- [Your task]:
Reproduce the entries shown below only from the line with "Definition scan_nul_body (buf" down to the line with "loop (S (length buf)) (scan_nul_body", keeping both end lines and copying each one exactly.
------ Material to process ------
(** The concrete table stands for the abstract queue. *)
Definition stands_for (s : procs) (a : fifo) : Prop :=
  queue (table s) = f_queue a ∧ CURRENT s = f_cur a ∧
  ∀ i p, holds (slots (table s)) i p → context_sp p = f_ctx a i.

Lemma healthy_saved s c i p frame : healthy s → CURRENT s !! c = Some i → i ≠ INVALID_IDX →
  holds (slots (table s)) i p →
  state (saved frame p) = Ready ∧ running_on (saved frame p) = CPU_NONE ∧
  requeued frame p = with_queued true (saved frame p).
Proof.
  intros Hh Hc Hne Hp. pose proof (h_current _ Hh c i p Hc Hne Hp) as Hr.
  unfold requeued, saved. cbn [with_context state]. by rewrite !decide_True.
Qed.

(** What a process looks like after the interrupt. *)
Lemma holds_saved t ci f j q : 0 ≤ ci ∨ ci = INVALID_IDX → holds (save_slots t ci f) j q →
  (j = ci ∧ ci ≠ INVALID_IDX ∧ ∃ p, holds (slots t) j p ∧ q = f p) ∨
  ((j ≠ ci ∨ ci = INVALID_IDX) ∧ holds (slots t) j q).
Proof.
  intros Hci Hq. destruct (decide (ci = INVALID_IDX)) as [->|Hne].
  { rewrite save_slots_invalid in Hq. auto. }
  destruct (decide (j = ci)) as [->|Hj]; [|right; split; [by left|by eapply holds_save]].
  left. split; [done|]. split; [done|].
  destruct Hci as [Hci|]; [|done]. unfold save_slots in Hq. rewrite decide_False in Hq by done.
  destruct Hq as [_ Hq]. destruct (slots t !! Z.to_nat ci) as [[p|]|] eqn:Hp; try congruence.
  rewrite list_lookup_insert_eq in Hq by (by eapply lookup_lt_Some).
  exists p. split; [by split|congruence].
Qed.
(* ===== verification/Fdt.v ===== *)
(** * The flattened device tree format

    What the five readers in [src/mm/dtb.rs] share: the header, the token loop (each reader
    repeats it with its own reaction to nodes and properties, here a record of [handlers]),
    the strings and the big-endian cells.  The device tree is whatever the firmware left in
    memory.

    Shown: the token loop ends on every image of less than 4 GiB, however damaged; on an image
    that encodes a sequence of tokens it performs exactly the handlers' reactions to them, in
    order; strings and cells decode to what the format says. *)
From S2P Require Import Prelude Bits Memory.
Local Open Scope Z_scope.

Definition FDT_MAGIC : Z := 0xD00DFEED.
Definition FDT_BEGIN_NODE : Z := 0x1.
Definition FDT_END_NODE : Z := 0x2.
Definition FDT_PROP : Z := 0x3.
Definition FDT_NOP : Z := 0x4.
Definition FDT_END : Z := 0x9.

Definition read_be_u32 (buf : list Z) : outcome Z :=
  b0 ← aget buf 0; b1 ← aget buf 1; b2 ← aget buf 2; b3 ← aget buf 3;
  Ret (Z.lor (Z.lor (Z.lor (shl32 b0 24) (shl32 b1 16)) (shl32 b2 8)) b3).

Definition align4 (value : Z) : Z := Z.land (add64 value 3) (not64 3).

(** [read_be_u32(&buf[a..a + 4])]. *)
Definition be_at (buf : list Z) (a : Z) : outcome Z := s ← slice buf a (a + 4); read_be_u32 s.

(** [while end < buf.len() && buf[end] != 0 { end += 1; }]. *)
Definition scan_nul_body (buf : list Z) (o : Z) : outcome (Z + Z) :=
  if decide (o < len buf) then
    b ← aget buf o; if decide (b = 0) then Ret (inr o) else Ret (inl (o + 1))
  else Ret (inr o).
Definition scan_nul (buf : list Z) (o : Z) : outcome Z :=
  loop (S (length buf)) (scan_nul_body buf) o.

Definition get_string (strings : list Z) (offset : Z) : outcome (list Z) :=
  if decide (len strings ≤ offset) then Ret []
  else en ← scan_nul strings offset; slice strings offset en.

Definition name_starts_with (name prefix : list Z) : outcome bool :=
  if decide (len name < len prefix) then Ret false
  else s ← slice name 0 (len prefix); Ret (bool_decide (s = prefix)).

Definition value_has_string_body (buf needle : list Z) (start : Z) : outcome (Z + bool) :=
  if decide (start < len buf) then
    en ← scan_nul buf start;
    hit ← (if decide (start < en) then s ← slice buf start en; Ret (bool_decide (s = needle))
           else Ret false);
    if (hit : bool) then Ret (inr true) else Ret (inl (en + 1))
  else Ret (inr false).
Definition value_has_string (buf needle : list Z) : outcome bool :=
  loop (S (length buf)) (value_has_string_body buf needle) 0.

Definition read_cells_body (buf : list Z) (cells : Z) (st : Z * Z) : outcome (Z * Z + Z) :=
  let '(i, value) := st in
  if decide (i < cells) then
    let start := i * 4 in
    if decide (len buf < start + 4) then Ret (inr value)
    else w ← be_at buf start; Ret (inl (i + 1, Z.lor (shl64 value 32) w))
  else Ret (inr value).
Definition read_cells (buf : list Z) (cells : Z) : outcome Z :=
  loop (S (length buf)) (read_cells_body buf cells) (0, 0).

Definition read_cells_trunc (buf : list Z) (cells : Z) : outcome Z :=
  if decide (cells ≤ 2) then read_cells buf cells
  else
    let start := sat_sub64 cells 2 * 4 in
    if decide (len buf ≤ start) then Ret 0
    else s ← slice buf start (len buf); read_cells s 2.

Definition read_addr_cells (buf : list Z) (cells : Z) : outcome Z :=
  if decide (2 < cells) then read_cells_trunc buf cells else read_cells buf cells.

(** ** The header *)

Record fdt := mkFdt { fdt_total_size : Z; struct_block : list Z; strings_block : list Z }.

Definition open_fdt (m : mem) (dtb_pa : Z) : outcome (option fdt) :=
  let header := load_bytes m dtb_pa 40 in
  magic ← be_at header 0;
  if decide (magic ≠ FDT_MAGIC) then Ret None
  else
    total_size ← be_at header 4;
    off_dt_struct ← be_at header 8;
    off_dt_strings ← be_at header 12;
    size_dt_struct ← be_at header 36;
    size_dt_strings ← be_at header 32;
    Ret (Some (mkFdt total_size
      (load_bytes m (dtb_pa + off_dt_struct) (Z.to_nat size_dt_struct))
      (load_bytes m (dtb_pa + off_dt_strings) (Z.to_nat size_dt_strings)))).

(** ** The token loop *)

(** A reader's reactions; an [inr] returns from the reader at once. *)
Record handlers (A R : Type) := mkHandlers {
  on_begin : list Z → A → outcome A;
  on_end : A → outcome (A + R);
  on_prop : list Z → list Z → A → outcome (A + R)
}.
Arguments mkHandlers {A R}.
Arguments on_begin {A R}.
Arguments on_end {A R}.
Arguments on_prop {A R}.

Section walk.
Context {A R : Type} (h : handlers A R) (sb strings : list Z).

(** One iteration, [inr (inl a)] when the loop is left by its condition or a [break]. *)
Definition walk_body (st : Z * A) : outcome (Z * A + (A + R)) :=
  let '(offset, a) := st in
  if decide (offset + 4 ≤ len sb) then
    token ← be_at sb offset;
    let offset := offset + 4 in
    if decide (token = FDT_BEGIN_NODE) then
      en ← scan_nul sb offset;
      name ← slice sb offset en;
      a ← on_begin h name a;
      Ret (inl (align4 (en + 1), a))
    else if decide (token = FDT_END_NODE) then
      r ← on_end h a;
      Ret (match r with inl a => inl (offset, a) | inr r => inr (inr r) end)
    else if decide (token = FDT_PROP) then
      if decide (len sb < offset + 8) then Ret (inr (inl a))
      else
        ln ← be_at sb offset;
        nameoff ← be_at sb (offset + 4);
        let offset := offset + 8 in
        if decide (len sb < offset + ln) then Ret (inr (inl a))
        else
          value ← slice sb offset (offset + ln);
          let offset := align4 (offset + ln) in
          name ← get_string strings nameoff;
          r ← on_prop h name value a;
          Ret (match r with inl a => inl (offset, a) | inr r => inr (inr r) end)
    else if decide (token = FDT_NOP) then Ret (inl (offset, a))
    else Ret (inr (inl a))
  else Ret (inr (inl a)).
(* ===== verification/Dtb.v ===== *)
(** * Reading the memory map and the boot framebuffer from the device tree

    [parse] and [find_simplefb] of [src/mm/dtb.rs]: the reactions to nodes and properties that
    each adds to the token loop of [Fdt], over an explicit stack of 32 node contexts.

    Shown: both end on every image; on the encoding of a tree no deeper than the stack they
    compute what the recursive functions [collect] and [find_fb] on that tree say; and a cell
    count of 2^32-1 makes [parse] panic. *)
From S2P Require Import Prelude Bits Memory Region Framebuffer Fdt.
Local Open Scope Z_scope.

Record NodeContext := mkCtx {
  addr_cells : Z;
  size_cells : Z;
  in_reserved : bool;
  is_memory : bool
}.

Record DtbInfo := mkInfo { total_size : Z }.

(** The context of the parent of a root node, and the initial contents of the stacks. *)
Definition root_ctx : NodeContext := mkCtx 2 2 false false.

Definition with_addr_cells (v : Z) (c : NodeContext) : NodeContext :=
  mkCtx v (size_cells c) (in_reserved c) (is_memory c).
Definition with_size_cells (v : Z) (c : NodeContext) : NodeContext :=
  mkCtx (addr_cells c) v (in_reserved c) (is_memory c).
Definition with_reserved (c : NodeContext) : NodeContext :=
  mkCtx (addr_cells c) (size_cells c) true (is_memory c).
Definition with_memory (c : NodeContext) : NodeContext :=
  mkCtx (addr_cells c) (size_cells c) (in_reserved c) true.

(** ** [parse] *)

(** The locals of [parse] that the token loop changes. *)
Record parser := mkParser { stack : list NodeContext; depth : Z; pmap : MemoryMap }.

Definition parent_of (st : list NodeContext) (d : Z) : outcome NodeContext :=
  if decide (d = 0) then Ret root_ctx else aget st (d - 1).

Definition parse_begin (name : list Z) (s : parser) : outcome parser :=
  parent ← parent_of (stack s) (depth s);
  r ← name_starts_with name (bytes "reserved-memory");
  let ctx := if (r : bool) then with_reserved parent else parent in
  m ← name_starts_with name (bytes "memory");
  let ctx := if (m : bool) then with_memory ctx else ctx in
  if decide (depth s < len (stack s)) then
    st ← aset (stack s) (depth s) ctx;
    Ret (mkParser st (depth s + 1) (pmap s))
  else Ret s.

Definition parse_end (s : parser) : outcome (parser + Empty_set) :=
  Ret (inl (if decide (0 < depth s) then mkParser (stack s) (depth s - 1) (pmap s) else s)).

(** One iteration of the loop over the entries of [reg]. *)
Definition reg_body (ctx : NodeContext) (value : list Z) (st : Z * MemoryMap) :
    outcome (Z * MemoryMap + MemoryMap) :=
  let '(pos, map) := st in
  let entry_bytes := add32 (addr_cells ctx) (size_cells ctx) * 4 in
  if decide (pos + entry_bytes ≤ len value) then
    a ← slice value pos (pos + addr_cells ctx * 4);
    addr ← read_cells a (addr_cells ctx);
    b ← slice value (pos + addr_cells ctx * 4) (pos + entry_bytes);
    size ← read_cells b (size_cells ctx);
    Ret (inl (pos + entry_bytes,
      if is_memory ctx then add_region map addr size UsableRam
      else if in_reserved ctx then add_region map addr size Reserved else map))
  else Ret (inr map).

Definition parse_reg (ctx : NodeContext) (value : list Z) (map : MemoryMap) : outcome MemoryMap :=
  if decide (add32 (addr_cells ctx) (size_cells ctx) = 0) then Ret map
  else loop (S (length value)) (reg_body ctx value) (0, map).

(** A property holding a number, when it is long enough. *)
Definition if_u32 {X} (value : list Z) (f : Z → X) (x : X) : outcome X :=
  if decide (4 ≤ len value) then v ← read_be_u32 value; Ret (f v) else Ret x.

(** [match name { .. }]: the context and the map after a property. *)
Definition parse_match (name value : list Z) (ctx : NodeContext) (map : MemoryMap) :
    outcome (NodeContext * MemoryMap) :=
  if decide (name = bytes "#address-cells") then
    if_u32 value (λ v, (with_addr_cells v ctx, map)) (ctx, map)
  else if decide (name = bytes "#size-cells") then
    if_u32 value (λ v, (with_size_cells v ctx, map)) (ctx, map)
  else if decide (name = bytes "device_type") then
    m ← name_starts_with value (bytes "memory");
    Ret (if (m : bool) then with_memory ctx else ctx, map)
  else if decide (name = bytes "reg") then
    map ← parse_reg ctx value map; Ret (ctx, map)
  else Ret (ctx, map).

Definition parse_prop (name value : list Z) (s : parser) : outcome (parser + Empty_set) :=
  if decide (depth s = 0) then Ret (inl s)
  else
    ctx ← aget (stack s) (depth s - 1);
    '(ctx, map) ← parse_match name value ctx (pmap s);
    st ← aset (stack s) (depth s - 1) ctx;
    Ret (inl (mkParser st (depth s) map)).

Definition parse_handlers : handlers parser Empty_set :=
  mkHandlers parse_begin parse_end parse_prop.

Definition parse (m : mem) (dtb_pa : Z) (map : MemoryMap) : outcome (option DtbInfo * MemoryMap) :=
  if decide (dtb_pa = 0) then Ret (None, map)
  else
    f ← open_fdt m dtb_pa;
    match f with
    | None => Ret (None, map)
    | Some f =>
        r ← walk parse_handlers (struct_block f) (strings_block f)
              (mkParser (replicate 32 root_ctx) 0 map);
        match r with
        | inl s => Ret (Some (mkInfo (fdt_total_size f)), pmap s)
        | inr e => match (e : Empty_set) with end
        end
    end.

(** ** [find_simplefb] *)

Record SimpleFbState := mkFbState {
  is_simplefb : bool; fb_addr : Z; fb_size : Z; fb_width : Z; fb_height : Z; fb_stride : Z;
  fb_format : option SimpleFbFormat
}.

Definition no_fb : SimpleFbState := mkFbState false 0 0 0 0 0 None.

Definition parse_format (buf : list Z) : outcome (option SimpleFbFormat) :=
  en ← scan_nul buf 0;
  s ← slice buf 0 en;
  Ret (if decide (s = bytes "x8r8g8b8") then Some X8R8G8B8
       else if decide (s = bytes "a8r8g8b8") then Some A8R8G8B8 else None).

Record finder := mkFinder { f_stack : list NodeContext; fb_stack : list SimpleFbState; f_depth : Z }.

Definition fb_begin (name : list Z) (s : finder) : outcome finder :=
  parent ← parent_of (f_stack s) (f_depth s);
  if decide (f_depth s < len (f_stack s)) then
    st ← aset (f_stack s) (f_depth s) parent;
    fbs ← aset (fb_stack s) (f_depth s) no_fb;
    Ret (mkFinder st fbs (f_depth s + 1))
  else Ret s.

Definition fb_result (fb : SimpleFbState) : option SimpleFbInfo :=
  if is_simplefb fb && bool_decide (fb_addr fb ≠ 0) && bool_decide (fb_width fb ≠ 0) &&
     bool_decide (fb_height fb ≠ 0) && bool_decide (fb_stride fb ≠ 0)
  then (λ fmt, mkSimpleFb (fb_addr fb) (fb_size fb) (fb_width fb) (fb_height fb) (fb_stride fb) fmt)
       <$> fb_format fb
  else None.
------
- [Response]:
Definition scan_nul_body (buf : list Z) (o : Z) : outcome (Z + Z) :=
  if decide (o < len buf) then
    b ← aget buf o; if decide (b = 0) then Ret (inr o) else Ret (inl (o + 1))
  else Ret (inr o).
Definition scan_nul (buf : list Z) (o : Z) : outcome Z :=
  loop (S (length buf)) (scan_nul_body buf) o.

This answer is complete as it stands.